[Recorded information]

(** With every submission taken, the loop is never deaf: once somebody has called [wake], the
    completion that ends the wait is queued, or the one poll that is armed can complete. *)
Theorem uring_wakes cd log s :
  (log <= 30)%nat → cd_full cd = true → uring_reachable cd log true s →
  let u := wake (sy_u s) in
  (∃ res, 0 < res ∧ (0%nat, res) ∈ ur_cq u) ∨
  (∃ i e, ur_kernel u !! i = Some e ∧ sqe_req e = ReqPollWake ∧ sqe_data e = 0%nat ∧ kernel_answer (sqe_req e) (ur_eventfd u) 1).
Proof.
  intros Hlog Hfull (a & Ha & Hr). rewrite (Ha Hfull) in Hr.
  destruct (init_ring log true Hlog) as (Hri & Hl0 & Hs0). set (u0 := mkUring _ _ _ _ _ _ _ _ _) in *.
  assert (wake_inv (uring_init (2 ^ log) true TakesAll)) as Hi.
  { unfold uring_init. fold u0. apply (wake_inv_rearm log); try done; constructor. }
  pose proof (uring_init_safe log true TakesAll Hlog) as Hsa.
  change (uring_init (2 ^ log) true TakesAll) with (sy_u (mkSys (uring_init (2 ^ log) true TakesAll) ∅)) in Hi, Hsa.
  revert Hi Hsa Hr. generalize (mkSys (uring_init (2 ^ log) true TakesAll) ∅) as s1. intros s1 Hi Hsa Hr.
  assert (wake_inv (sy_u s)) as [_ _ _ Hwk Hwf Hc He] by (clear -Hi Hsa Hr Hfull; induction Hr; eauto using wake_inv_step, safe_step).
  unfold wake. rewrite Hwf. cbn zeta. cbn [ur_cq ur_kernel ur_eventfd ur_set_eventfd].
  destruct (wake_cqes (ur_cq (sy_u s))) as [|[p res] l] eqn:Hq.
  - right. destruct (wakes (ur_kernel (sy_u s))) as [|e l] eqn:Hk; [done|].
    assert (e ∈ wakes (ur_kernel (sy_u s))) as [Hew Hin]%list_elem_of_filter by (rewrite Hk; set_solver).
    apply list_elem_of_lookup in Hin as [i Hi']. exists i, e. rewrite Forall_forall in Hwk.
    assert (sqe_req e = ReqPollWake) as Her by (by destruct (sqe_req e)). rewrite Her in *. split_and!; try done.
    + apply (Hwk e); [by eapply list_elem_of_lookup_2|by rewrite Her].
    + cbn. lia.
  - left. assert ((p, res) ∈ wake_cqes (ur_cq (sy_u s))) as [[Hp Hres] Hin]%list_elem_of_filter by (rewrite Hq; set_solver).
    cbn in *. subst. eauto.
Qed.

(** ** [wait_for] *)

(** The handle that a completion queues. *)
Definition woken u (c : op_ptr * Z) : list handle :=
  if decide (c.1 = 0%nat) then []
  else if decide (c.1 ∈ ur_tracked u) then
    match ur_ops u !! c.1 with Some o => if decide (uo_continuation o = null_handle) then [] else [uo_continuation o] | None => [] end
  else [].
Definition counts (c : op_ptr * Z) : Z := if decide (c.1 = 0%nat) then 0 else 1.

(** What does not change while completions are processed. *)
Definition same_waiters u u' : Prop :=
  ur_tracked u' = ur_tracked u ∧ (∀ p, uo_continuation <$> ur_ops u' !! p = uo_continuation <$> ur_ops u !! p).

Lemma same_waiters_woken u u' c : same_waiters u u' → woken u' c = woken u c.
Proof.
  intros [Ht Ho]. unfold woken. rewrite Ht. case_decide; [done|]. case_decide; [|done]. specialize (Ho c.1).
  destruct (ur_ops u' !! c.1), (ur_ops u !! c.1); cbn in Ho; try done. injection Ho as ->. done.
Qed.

[/Recorded information]

-- Brief --
Where the line containing "- right. destruct" appears in the records above, begin there and print every line through the last, exactly and with nothing else.

-- Reply --
  - right. destruct (wakes (ur_kernel (sy_u s))) as [|e l] eqn:Hk; [done|].
    assert (e ∈ wakes (ur_kernel (sy_u s))) as [Hew Hin]%list_elem_of_filter by (rewrite Hk; set_solver).
    apply list_elem_of_lookup in Hin as [i Hi']. exists i, e. rewrite Forall_forall in Hwk.
    assert (sqe_req e = ReqPollWake) as Her by (by destruct (sqe_req e)). rewrite Her in *. split_and!; try done.
    + apply (Hwk e); [by eapply list_elem_of_lookup_2|by rewrite Her].
    + cbn. lia.
  - left. assert ((p, res) ∈ wake_cqes (ur_cq (sy_u s))) as [[Hp Hres] Hin]%list_elem_of_filter by (rewrite Hq; set_solver).
    cbn in *. subst. eauto.
Qed.

(** ** [wait_for] *)

(** The handle that a completion queues. *)
Definition woken u (c : op_ptr * Z) : list handle :=
  if decide (c.1 = 0%nat) then []
  else if decide (c.1 ∈ ur_tracked u) then
    match ur_ops u !! c.1 with Some o => if decide (uo_continuation o = null_handle) then [] else [uo_continuation o] | None => [] end
  else [].
Definition counts (c : op_ptr * Z) : Z := if decide (c.1 = 0%nat) then 0 else 1.

(** What does not change while completions are processed. *)
Definition same_waiters u u' : Prop :=
  ur_tracked u' = ur_tracked u ∧ (∀ p, uo_continuation <$> ur_ops u' !! p = uo_continuation <$> ur_ops u !! p).

Lemma same_waiters_woken u u' c : same_waiters u u' → woken u' c = woken u c.
Proof.
  intros [Ht Ho]. unfold woken. rewrite Ht. case_decide; [done|]. case_decide; [|done]. specialize (Ho c.1).
  destruct (ur_ops u' !! c.1), (ur_ops u !! c.1); cbn in Ho; try done. injection Ho as ->. done.
Qed.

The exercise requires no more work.